Is that OK to not sanitize before inserting into DB?

I have this to show pages of datas in table grid


$limit = 10;
$start = (isset($_GET['page']) AND $_GET['page'] > 0) ? $_GET['page'] * $limit : 0;

$sql = mysql_query("SELECT * FROM TABLE_1 WHERE col='$foo' ORDER BY id DESC LIMIT $start, $limit", $conn) or die();

while ($row = mysql_fetch_array($sql)) {.........}

I didn’t have treatment for user input of $_GET[‘page’], since the boolean condition $_GET[‘page’] > 0 accepts ONLY numeric number in order for it to be TRUE.

I hope I am not wrong…else i must then spend extra day or 2 to mod the code.
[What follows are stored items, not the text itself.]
(** C7 (amended).  The killer table holds the moves at which the loops
    stopped, captures included: [update_killer_heuristic] is called at every
    cutoff of both search functions and the capture field of the move is
    never tested.  Whenever a call made at ply [p] returns,
    - every slot holds a generated move or a value the table held at entry
      (after [quiescence_search]: a generated capture or such a value);
    - the rows of the plies up to [p] are as they were;
    - row [p + 1] is as it was, or one move [m] has been stored in it: [m]
      in slot 0, the former slots 0 and 1 in slots 1 and 2.  In
      [quiescence_search], and in [alpha_beta_prune] at depth 0, [m] is one
      of the captures generated for the position of the call; in
      [alpha_beta_prune] at any other depth it is one of the generated
      moves, capture or not.  Called with [alpha <= beta], the store goes
      with a score above [beta];
    - the store is not skipped: a call of [quiescence_search] that began
      before the deadline with [alpha] and the stand-pat score at most
      [beta] and left row [p + 1] as it was returns a score of at most
      [beta], and so does a call of [alpha_beta_prune] at a depth other
      than 0 with [-CheckMate <= beta], unless it returns the score 0 of a
      position without a legal move.
    The calls do return: on a board module whose captures lower the
    material, enough fuel gives a result. *)
Theorem killer_table_holds_cutoff_moves
    (E : Externals) (fuel : nat) (g : globals) (t : search_tree_t) (p : pv_ptr)
    (cpv : principle_variation_t) (depth alpha beta : Z) :
  (forall v g' t' cpv',
      alpha_beta_prune fuel g t p cpv depth alpha beta = Some (v, g', t', cpv') ->
      killers_satisfy (fun m => generated m \/ held_by t m) t' /\
      killer_rows_kept (ply t) t t' /\
      ((killer_row_kept (ply t + 1) t t' /\
        (time_at (time_calls g) <= EndTime g -> depth <> 0 ->
         - CheckMate <= beta -> v <= beta \/ v = 0))
       \/ (exists m,
             (if depth =? 0 then In m (gen_all_captures (board t))
              else In m (gen_all_moves (board t))) /\
             killer_row_pushed (ply t + 1) m t t' /\
             (alpha <= beta -> beta < v)))) /\
  (forall v g' t',
      quiescence_search fuel g t alpha beta = Some (v, g', t') ->
      killers_satisfy (fun m => generated_capture m \/ held_by t m) t' /\
      killer_rows_kept (ply t) t t' /\
      ((killer_row_kept (ply t + 1) t t' /\
        (time_at (time_calls g) <= EndTime g ->
         evaluate_board (board t) <= beta -> alpha <= beta -> v <= beta))
       \/ (exists m,
             In m (gen_all_captures (board t)) /\
             killer_row_pushed (ply t + 1) m t t' /\ beta < v))) /\
  (forall mu : board_t -> nat,
      board_laws mu -> 0 <= depth ->
      (Z.to_nat depth + mu (board t) + 1 < fuel)%nat ->
      (exists r, alpha_beta_prune fuel g t p cpv depth alpha beta = Some r) /\
      (exists r, quiescence_search fuel g t alpha beta = Some r)).
Proof.
  assert (Hentry : forall Q, killers_satisfy (fun m => Q m \/ held_by t m) t)
    by (intros Q q s Hs; right; exists q, s; auto).
  split; [ | split ].
  - intros v g' t' cpv' Hrun.
    destruct (alpha_beta_prune_killers _ _ _ _ _ _ _ _ _ _ _ _ Hrun)
      as (_ & Hrows & Hout).
    apply (alpha_beta_prune_returns (fun m => generated m \/ held_by t m)
             (fun b m Hin => or_introl (ex_intro _ b (or_intror Hin)))
             (fun b m Hin => or_introl (ex_intro _ b (or_introl Hin)))) in Hrun.
    destruct Hrun as ([_ Hk] & _).
    split; [ apply Hk, Hentry | ]. split; [ exact Hrows | exact Hout ].
  - intros v g' t' Hrun.
    destruct (quiescence_search_killers _ _ _ _ _ _ _ _ Hrun)
      as (_ & Hrows & Hout).
    apply (quiescence_search_returns (fun m => generated_capture m \/ held_by t m)
             (fun b m Hin => or_introl (ex_intro _ b Hin))) in Hrun.
    destruct Hrun as ([_ Hk] & _).
    split; [ apply Hk, Hentry | ]. split; [ exact Hrows | exact Hout ].
  - intros mu laws. apply search_returns, laws.
Qed.
(** * Traffic scenario builder: trajectory interpolation, playback clock,
      video export, project files, road locking and entity identifiers

    Shallow embedding of the vehicle trajectory editors of the repository:
    - [Fixed]      embeds [vehicle_editor_fixed.py]  (the repaired editor),
    - [V3]         embeds [vehicle_editor_v3.py]     (its predecessor),
    - [WithAssets] embeds [vehicle_editor_with_assets.py] (the first editor,
                   the only one with a [load_project]).

    Numbers.  Python's [int] and [float] values are embedded as rationals
    [Q]: a binary64 number is the rational it denotes, comparisons are the
    boolean comparisons of [Q], and positions are compared with [pos_eq]
    (rational equality on both coordinates).  Where a computed number decides
    which branch is taken or how many frames are written, the operation is
    rounded as binary64 rounds it ([fadd], [fmul], [fdiv] below): the
    departure time [arrival + pause] of a waypoint, the playback clock
    [current_time + 0.033] and its slider value, the frame count
    [int(duration * fps)] and the frame time [frame_idx / fps] of
    [vehicle_editor_fixed.py].  Coordinates, and the clocks of the two older
    editors, are computed exactly; there the program's value differs from the
    model's in the last places, and the statements that depend on a
    comparison against such a value say for which inputs they are made. *)

From Stdlib Require Import String QArith Qround Qminmax Qpower ZArith Bool List Lia Lqa.
Import ListNotations.
Open Scope Q_scope.

(** ** Python primitives used by the editors *)

(** [a < b] on numbers. *)
Definition Qlt_bool (a b : Q) : bool := negb (Qle_bool b a).

(** [int(q)]: truncation toward zero. *)
Definition py_int (q : Q) : Z := Z.quot (Qnum q) (Zpos (Qden q)).

(** [range(n)]: empty when [n <= 0]. *)
Definition py_range (n : Z) : list nat := seq 0 (Z.to_nat n).
(** [metas] are the records of the selected items. *)
Definition restore_selected (metas : list meta) (win : window) : FS.io window :=
  match metas with
  | [] => mret win
  | _ =>
      restored ← restore_loop metas 0;
      let win1 :=
        match restored with
        | O => win
        | _ => {| items := items win; count := count win;
                  dialogs := dialogs win ++
                    [Information "Recycle Bin"
                       ("Restored " +:+ pretty restored +:+ " item(s).")] |}
        end in
      load_items win1
  end.
End WithJson.

(** The application directory with a sandbox that holds one file
    [name] with the given content, and an empty trash. *)
Definition world_with_file (name content : string) : FS.world :=
  {| FS.cwd := ["home"; "u"; "PyOS"];
     FS.files := {[ ["home"] := FS.Dir; ["home"; "u"] := FS.Dir;
                    ["home"; "u"; "PyOS"] := FS.Dir;
                    ["home"; "u"; "PyOS"; "data"] := FS.Dir;
                    ["home"; "u"; "PyOS"; "data"; "trash"] := FS.Dir;
                    ["home"; "u"; "PyOS"; "data"; "userfiles"] := FS.Dir;
                    ["home"; "u"; "PyOS"; "data"; "userfiles"; name] := FS.File content ]} |}.

Definition empty_window : window := {| items := []; count := 0; dialogs := [] |}.

(** A trash record whose original path lies outside the sandbox. *)
Definition foreign_record : meta :=
  [ ("original_path", JStr "/etc/passwd"); ("name", JStr "passwd");
    ("stored_name", JStr "passwd"); ("is_dir", JBool false);
    ("deleted_at", JNum 100); ("_trash_path", JStr "data/trash/T9") ].

End RecycleBin.

(** ** Terminal ([apps/terminal.py], the environment commands) *)

Module Terminal.

(** What [str(Path(s))] prints: repeated separators, [.] components and
    a trailing separator are dropped. *)
Definition pathlib_str (s : string) : string :=
  let comps := Path.components s in
  let root := if Str.startswith "//" s && negb (Str.startswith "///" s) then "//"
              else if Str.startswith "/" s then "/" else "" in
  let res := root +:+ Str.join "/" comps in
  if String.eqb res "" then "." else res.

(** One [TerminalApp]: its working directory (an absolute resolved
    path), its command history and the lines printed in its output
    pane. *)
Record term := {
  cwd : list string;
  history : list string;
  out : list string
}.

(** The process: [os.environ], shared by everything that runs in it, and
    the terminal windows that are open. *)
Record process := {
  environ : gmap string string;
  terms : gmap nat term
}.
(** [mkdir] creates directories where nothing was, on the way down to its
    target, and changes nothing else. *)
Lemma mkdir_from_states (base : path) (rest : list pystr) σ s p :
  s ∈ seen (mkdir_from base rest σ) ++ [final (mkdir_from base rest σ)] →
  s !! p = σ !! p
  ∨ (σ !! p = None ∧ s !! p = Some (Dir now)
     ∧ ∃ r1 r2, rest = r1 ++ r2 ∧ r1 ≠ [] ∧ p = base ++ r1).
Proof.
  revert base σ. induction rest as [|x rest IH]; intros base σ Hs.
  - simpl in Hs. split_states Hs. subst. by left.
  - simpl in Hs. unfold bind at 1, get_fs in Hs. simpl in Hs.
    destruct (σ !! (base ++ [x])) as [[data m | m] |] eqn:E.
    + simpl in Hs. split_states Hs. subst. by left.
    + apply IH in Hs as [Hs | (Hnone & Hdir & r1 & r2 & -> & Hr1 & ->)];
        [by left | right].
      split_and!; [done | done |].
      exists (x :: r1), r2. split_and!; [done | done |].
      by rewrite <- app_assoc.
    + unfold bind, set_fs in Hs. simpl in Hs.
      assert (Hcase : s = <[base ++ [x] := Dir now]> σ
         ∨ s ∈ seen (mkdir_from (base ++ [x]) rest
                        (<[base ++ [x] := Dir now]> σ))
               ++ [final (mkdir_from (base ++ [x]) rest
                            (<[base ++ [x] := Dir now]> σ))]).
      { rewrite elem_of_cons in Hs. destruct Hs as [-> | Hs]; [by left |].
        by right. }
      clear Hs.
      assert (Hhere : ∀ t : fs, t !! p = (<[base ++ [x] := Dir now]> σ) !! p →
        t !! p = σ !! p
        ∨ (σ !! p = None ∧ t !! p = Some (Dir now)
           ∧ ∃ r1 r2, x :: rest = r1 ++ r2 ∧ r1 ≠ [] ∧ p = base ++ r1)).
      { intros t Ht. destruct (decide (base ++ [x] = p)) as [<- | Hne].
        - right. rewrite Ht, lookup_insert_eq. split_and!; [done | done |].
          by exists [x], rest.
        - left. by rewrite Ht, lookup_insert_ne. }
      destruct Hcase as [-> | Hs]; [by apply Hhere |].
      apply IH in Hs as [Hs | (Hnone & Hdir & r1 & r2 & -> & Hr1 & ->)];
        [by apply Hhere |].
      right. destruct (decide (base ++ [x] = (base ++ [x]) ++ r1)) as [Heq | Hne].
      { rewrite <- Heq, lookup_insert_eq in Hnone. done. }
      rewrite lookup_insert_ne in Hnone by done.
      split_and!; [done | done |].
      exists (x :: r1), r2. split_and!; [done | done |].
      by rewrite <- app_assoc.
Qed.

Lemma ow_mkdir_from (W : path → Prop) (base : path) (rest : list pystr) :
  (∀ r1 r2, rest = r1 ++ r2 → r1 ≠ [] → W (base ++ r1)) →
  only_writes W (mkdir_from base rest).
Proof.
  intros HW σ s p Hs Hp.
  apply (mkdir_from_states _ _ _ _ p) in Hs
    as [Hs | (_ & _ & r1 & r2 & -> & Hr1 & ->)]; [done |].
  destruct Hp. by eapply HW.
Qed.

Lemma ow_safe_mkdir (W : path → Prop) (q : path) :
  (∀ p, on_the_way_to q p → W p) → only_writes W (_safe_mkdir q).
Proof.
  intros HW. unfold _safe_mkdir.
  apply ow_bind; [apply ow_path_exists | intros existed].
  apply ow_bind.
  - apply ow_mkdir_from. intros r1 r2 -> Hr1. apply HW. by exists r1, r2.
  - intros _. destruct existed; [apply ow_ret | apply ow_os_chmod].
Qed.

Lemma safe_mkdir_states (q : path) σ s p :
  s ∈ seen (_safe_mkdir q σ) ++ [final (_safe_mkdir q σ)] →
  s !! p = σ !! p
  ∨ (σ !! p = None ∧ s !! p = Some (Dir now) ∧ on_the_way_to q p).
Proof.
  unfold _safe_mkdir. intros Hs.
  apply bind_states in Hs as [Hs | (existed & _ & Hs)].
  { simpl in Hs. split_states Hs. subst. by left. }
  change (final (path_exists q σ)) with σ in Hs.
  apply bind_states in Hs as [Hs | ([] & _ & Hs)].
  - apply (mkdir_from_states _ _ _ _ p) in Hs
      as [Hs | (? & ? & r1 & r2 & ? & ? & ?)]; [by left | right].
    split_and!; [done | done |]. by exists r1, r2.
  - assert (s = final (mkdir_parents q σ)) as ->.
    { destruct existed; simpl in Hs; split_states Hs; done. }
    assert (Hfin : final (mkdir_parents q σ)
      ∈ seen (mkdir_from [] q σ) ++ [final (mkdir_from [] q σ)]).
    { apply elem_of_app. right. by apply list_elem_of_singleton. }
    apply (mkdir_from_states _ _ _ _ p) in Hfin
      as [Hs' | (? & ? & r1 & r2 & ? & ? & ?)]; [by left | right].
    split_and!; [done | done |]. by exists r1, r2.
Qed.

(** *** The temporary sibling *)

Lemma name_of_snoc (q : path) (n : pystr) : name_of (q ++ [n]) = n.
Proof. unfold name_of. apply last_last. Qed.

Lemma parent_snoc (q : path) (n : pystr) : parent (q ++ [n]) = q.
Proof. unfold parent. apply removelast_last. Qed.

Lemma path_split (p : path) : p ≠ [] → p = parent p ++ [name_of p].
Proof. intros Hp. unfold parent, name_of. by apply app_removelast_last. Qed.

Lemma suffix_is_tail (n : pystr) :
  take (length n - length (suffix n)) n ++ suffix n = n.
Proof.
  unfold suffix. destruct (rfind_dot n) as [i|]; simpl.
  - destruct (bool_decide (0 < i)%nat && bool_decide (i < length n - 1)%nat)
      eqn:E; simpl.
    + apply andb_prop in E as [_ Hi%bool_decide_eq_true].
      rewrite length_drop.
      replace (length n - (length n - i))%nat with i by lia.
      apply take_drop.
    + rewrite Nat.sub_0_r, firstn_all. apply app_nil_r.
  - rewrite Nat.sub_0_r, firstn_all. apply app_nil_r.
Qed.

(** Whenever [p.with_suffix(p.suffix + ".tmp")] is defined, it is the
    sibling of [p] named [p.name + ".tmp"]. *)
Lemma with_suffix_tmp (p tmp : path) :
  with_suffix p (suffix (name_of p) ++ str ".tmp") = Ok tmp →
  tmp = parent p ++ [name_of p ++ str ".tmp"] ∧ p ≠ [].
Proof.
  unfold with_suffix.
  destruct (str_in _ _); [done |].
  destruct (_ || _); [done |].
  case_bool_decide as Hname; [done |].
  intros [= <-]. split.
  - f_equal. f_equal. case_bool_decide as Hold.
    + by rewrite Hold.
    + rewrite app_assoc. f_equal. apply suffix_is_tail.
  - intros ->. by apply Hname.
Qed.

Lemma tmp_sibling_fresh (p tmp : path) :
  with_suffix p (suffix (name_of p) ++ str ".tmp") = Ok tmp →
  tmp ≠ p ∧ parent tmp = parent p.
Proof.
  intros [-> Hp]%with_suffix_tmp. split.
  - intros Heq. rewrite (path_split p Hp) in Heq at 3.
    apply app_inv_head in Heq. injection Heq as Heq.
    apply (f_equal length) in Heq. rewrite length_app in Heq.
    simpl in Heq. lia.
  - apply parent_snoc.
Qed.

(** The two file names the program writes through a temporary file. *)
Lemma tmp_sibling_leaf (q : path) (leaf : string) σ :
  leaf = "auth.json"%string ∨ leaf = "meta.json"%string →
  tmp_sibling (q /: leaf) σ = Run [] σ (Ok (q ++ [str leaf ++ str ".tmp"])).
Proof.
  intros Hleaf. unfold tmp_sibling, child, with_suffix.
  rewrite name_of_snoc, parent_snoc.
  by destruct Hleaf as [-> | ->].
Qed.

(** *** Writing through a temporary file *)




Lemma write_bytes_ok (t : path) (data : list byte) σ :
  ¬ is_directory (σ !! t) → is_directory (σ !! parent t) →
  value (write_bytes t data σ) = Ok tt
  ∧ final (write_bytes t data σ) = <[t := File data now]> σ.
Proof.
  unfold write_bytes, open_w, bind, get_fs, set_fs, raise, is_directory.
  simpl. intros Ht Hp.
  destruct (σ !! t) as [[|]|]; destruct (σ !! parent t) as [[|]|];
    simpl in *; try done; by rewrite insert_insert_eq.
Qed.


Lemma os_replace_ok (a b : path) (data : list byte) (m : float) σ :
  σ !! a = Some (File data m) → a ≠ b →
  ¬ is_directory (σ !! b) → is_directory (σ !! parent b) →
  os_replace a b σ
  = Run [delete a (<[b := File data m]> σ)]
        (delete a (<[b := File data m]> σ)) (Ok tt).
Proof.
  unfold os_replace, bind, get_fs, set_fs, raise, ret, is_directory.
  simpl. intros -> Hab Hb Hp.
  repeat case_match; simpl in *; done.
Qed.
(* ===== verification/Prelude.v ===== *)
(** * cinder: a verified model of the distributed cache

    cinder is a replicated in-memory cache: a node keeps versioned entries in a
    sharded store with LRU or LFU eviction and a TTL wheel, logs accepted
    writes to a write-ahead log with periodic snapshots, finds the owners of a
    key on a consistent hash ring, learns who is in the cluster by gossip and
    probing, and speaks a binary protocol to clients and peers.  Conflicting
    writes are settled by one last-writer-wins order everywhere.

    The development translates this code into Rocq functions and proves what
    makes each part correct.  Every file below states in its own header which
    source files it follows; definitions keep the names of the source.

    ** Conventions

    Bytes and strings are lists of [byte]; a w-bit integer is a [Z] whose
    wrap-around is written out ([u8] .. [u64], [wrap w]); vectors are lists,
    hash maps are [gmap]s, or association lists where the order of iteration
    matters.  An operation is a function of the state it locks, so one call is
    atomic.  Fallible code returns [Result]; undefined behaviour and failed
    assertions of the source (reading outside a vector, following a dangling
    iterator, writing past a buffer) are [None], and the theorems show that
    they are not reached.  What the operating system, the clock, the random
    generator, the transport or a hash function answers is an argument.

    ** Files

    - [Prelude]: bytes, machine integers, little-endian images, decimal text,
      association lists and generic lemmas.
    - [Types] (common/types.hpp, status.hpp): errors, [Result], the bit-packed
      entry and the last-writer-wins order.
    - [Bytes] (net/byte_reader.hpp, byte_writer.hpp) and [Protocol]
      (net/protocol.hpp, protocol.cpp): the wire format.
    - [Text] (common/parse.hpp): numbers and peer addresses.
    - [Membership], [Gossip], [FailureDetector] (cluster/): the membership
      table, its dissemination and the probing of peers.
    - [HashRing] (hashing/): the consistent hash ring.
    - [WheelHeap], [TtlWheel], [WheelLinks] (store/ttl_wheel.hpp): the timers.
    - [Buffers], [Wal], [Snapshot] (store/detail/io_utils.hpp, store/wal.hpp, wal.cpp,
      store/snapshot.hpp, snapshot.cpp): the files on disk.
    - [Clock] (cluster/clock.hpp): steady and system time.
    - [Store], [StoreFacts], [LruStore], [LfuStore], [StoreSpec]
      (store/detail/eviction_store_base.hpp, lru_store and lfu_store): the
      store; the class [Policy] is the interface between the base class and an
      eviction policy, [PolicyLaws] what the base class relies on.  [StoreSpec]
      holds the contract of the store as a map from keys to entries.
    - [Persistence] (store/persistence.hpp, persistence.cpp): the manager of log
      and snapshots; [Directory], [Recovery], [Disk], [Durability]: the names
      in its directory, replay as a map of records, what the files hold, and
      the system of store, manager and disk under crashes; [Hazards]: failing
      requests.  The manager runs on any [FileSystem]: on a directory, or on
      one that also records each operation on files; [CrashTrace] shows that
      the two agree, so that the recorded operations are the points at which
      a crash can come.
    - [Iblt] (node/iblt.hpp, node/anti_entropy/iblt.cpp): invertible Bloom
      lookup tables and their decoding.
    - [AeCodec] (node/anti_entropy_codec.hpp, codec.cpp): the messages of
      anti-entropy.
    - [CacheStore] (store/cache_store.hpp): the store as anti-entropy sees it, a
      class of operations with their laws, which [StoreSpec] discharges for
      every eviction policy.
    - [AntiEntropy] (node/anti_entropy.hpp, core.cpp): the manager.  [AeDigest]:
      its digest against the store; [AeSync]: selecting, diffing and applying
      entries; [AeRound], [AeConverge]: a round between two nodes, handler by
      handler.
    - [HintQueue], [HintJournal] (node/hint_queue.hpp, hint_journal.cpp): hints
      for replicas that failed, in memory and on disk.
    - [Fanout], [ReadQuorum] (node/fanout.hpp, read_quorum.hpp): reports of many
      targets reduced by one consumer, shared reads and the reducer of votes.
    - [Replication] (node/replication_manager.cpp): quorum writes and reads,
      repair and hints; [ReplicationSpec]: what a whole call does to a node, against
      the laws of [CacheStore].
    - [Auth] (common/hmac.cpp): tokens.  [Operations] (node/cache_operations.hpp):
      reads and writes as the adapters call them.  [Handlers] (the request path
      of net/tcp/connection.cpp): from a frame to its answer.  [Connection] (the
      rest of that file): reads, writes, queue, flags and drain.
    - [Cluster]: nodes that answer each other's requests.
    - [ShardManager] (node/shard_manager.cpp): rebalancing keys after the ring
      changed.

    ** What the theorems show

    - Convergence: two stores with room, of any policies, that received the same
      writes hold the same entries ([lww_replicas_converge]); tables that
      received the same rumors about a node agree on it, when no two of them
      differ in state at one incarnation ([rumors_converge]); key placement
      depends on the set of nodes only ([placement_from_membership]).
    - Memory safety and invariants: [store_invariant], [ring_invariant],
      [membership_invariant], [encode_request_total].
    - Refinement: the wheel implements a map of timers
      ([wheel_refines_timers]), the intrusive links implement the slots
      ([links_implement_slots]), gossip's peer list follows the table
      ([gossip_peers_track_table]).
    - The store: writes, reads, expiry and eviction on every branch
      ([putVersioned_lww], [read_your_writes], [reads_hide_expired],
      [sweep_reaps_expired], [lru_evicts_oldest], [lfu_evicts_rarest]) and the
      feed to anti-entropy ([feed_in_sync]).
    - Round trips: wire messages, gossip views, log records and snapshots; and
      the log after a crash ([wal_crash_recovery]).
    - The ring's guarantees on lookups and on moved keys, and the failure
      detector's verdicts.
    - Behaviour that departs from what the comments say is stated as theorems
      as well: [silent_peer_never_dead], [leave_keeps_incarnation],
      [self_evicted_write_breaks_feed], [oversized_update_deletes],
      [v1_append_corrupts], [failed_append_loses_batch] and others.
    - Durability: what was flushed or compacted survives a crash
      ([flushed_writes_survive]), a crash at any byte or file operation of a
      flush loses only a suffix of the queued writes ([recovery_keeps_prefix])
      and may come anywhere in a compaction ([compaction_crash_safe]); and the failures of the disk that do lose
      data ([unpublished_compaction_loses_log], [expired_record_resurrects],
      [unlinked_log_drops_writes]).
    - Anti-entropy: a round makes two nodes agree on the winner of every key
      ([round_converges]), against the laws of the store; sketches decode to
      the symmetric difference ([difference_exact], [difference_sound]); the
      incremental digest is what a scan gives ([digest_tracks_store]), except
      where the rehash goes wrong ([rehash_over_expired],
      [rehash_loses_concurrent_write]); and its messages round-trip.
    - Replication: a quorum read that counted R copies sees every quorum write
      acknowledged before it ([quorum_read_sees_write]), through the handlers
      of the nodes; the parts
      are the fan-out ([fanout_decides_once]), the decision
      ([write_quorum_decision]), shared reads ([flights_answer_once]) and whole
      calls on a node ([replicated_write], [replicated_read]).
    - Hints: the queue is a bounded list ([hint_queue_refines_fifo]), the journal
      survives a crash ([journal_crash_recovery]), replay delivers and forgets
      ([hint_replay]); and where hints do get lost
      ([append_after_compaction_overwrites], [append_behind_torn_tail_lost],
      [compaction_forgets_hint]).
    - Rebalancing: a copy is dropped only once the owners have what the
      rebalance saw ([handover_safe]); when all requests succeed it is dropped
      if the first owner answers last and kept otherwise
      ([handover_completes]); owners in quarantine are left out
      ([quarantined_owner_left_out]) and a newer write can be dropped with the
      copy ([newer_write_dropped]).
    - Connections and credentials: [connection_invariant] (without drain),
      [requests_need_credentials], [token_verdicts]; and what is wrong with them
      ([drain_starts_second_read], [peers_denied],
      [absent_replica_not_repaired]).

    ** Bounds and fuel

    Loops that are not structural take fuel: the eviction loop one more than
    the length of the shard's list, of which every turn drops a node; the
    heap's sifts the length of the vector; the overflow drain of a tick one
    more than the number of overdue timers; replay one more than the number of
    bytes left; the ring's binary search the length of the range.  Each is
    proved to be enough, by theorems that state that a result is returned.
    The store's theorems bound the number of operations by 2^62, so that the
    64-bit Lamport clock does not wrap, and say what happens at the end of the
    62-bit version field ([version_exhaustion]).  The wheel's tick counter has
    64 bits too and wraps; the theorems bound the ticks by [max_ticks], which a
    steady clock cannot exceed ([steady_ticks]).
    The durability theorems are about runs in which nothing expires up to a
    time [limit], the writes fit into one shard without evictions (the sum of
    their sizes is at most [share]), and fewer than 2^32 steps are taken, so
    that segment numbers and the counts in snapshots keep their widths.  A
    crash leaves the directory as the operations on files before it made it,
    with a write cut at any byte; reordered or lost page-cache writes are not
    modelled, and crashes within a run come during flushes.
    Peeling takes as fuel one more than what its own budget lets it queue.
    [round_converges] assumes what a round relies on: neither node's entries
    exceed the other's room or the fetch budget, nothing expires on the way,
    the 64-bit hash does not collide on the keys and on the strings of the
    groups at hand, different sets of writes in a bucket have different sums
    of hashes, writes with one stamp are the same write, and sketches of
    differing buckets can be peeled.  Its witness runs two pairs of LRU
    stores, one that compares rows and one that decodes sketches.
    The walks of the hint queue take as fuel the capacity of the array, recovery
    of the journal one more than the length of the file.
    [quorum_read_sees_write] assumes that no node runs out of room, that nothing
    written to the key expires before the read, that no secret is set and that
    the nodes serve requests of their peers only in between; its witness runs three nodes.  HMAC-SHA256 is assumed to have images of 32
    bytes that differ for the texts a node signs ([hmac_ok]).

    ** Not modelled

    Locks, atomics and threads beyond the atomicity of an operation and the
    orders of completions; sockets, Asio, TLS and gRPC (the server, the
    transport, the client and the gateway); the wiring of a node; YAML
    configuration; OpenSSL; metrics, logging and tracing, on which no result
    depends; the command line tools.  XXH3 and [std::hash] are arguments.  The LFU policy's loop
    increments an erased iterator before it stops; the model takes that
    increment to have no effect. *)

From Stdlib Require Export ZArith Lia Strings.Byte.
From stdpp Require Export base list gmap strings sorting.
or is that necessary to add is_numeric()? into:–


$start = (isset($_GET['page']) AND is_numeric($_GET['page']) AND $_GET['page'] > 0) ? $_GET['page'] * $limit : 0;

PHP will automatically convert number-strings to numbers when used in comparison statements. Non-Number strings are treated as 0.

It’s always a good practice to sanitize any user input if it’s going to be used in a SQL query; while your script already does that (multiplying the string renders it’s value, which is 0 for non-number strings), this is a rare circumstance where the code takes care of the sanitization for you.

In a case like this (note, I’m an OO programmer) I would create a (set of) validation class(es) which automate the process. Then you only have to run each input through the appropriate validation class and you know it’s safe. Then you can work with it however you want. It really simplifies the validation process and at least makes it look easy to all of your code.

Inside the validation class, I would follow best practice, and use a whitelist to allow only appropriate input.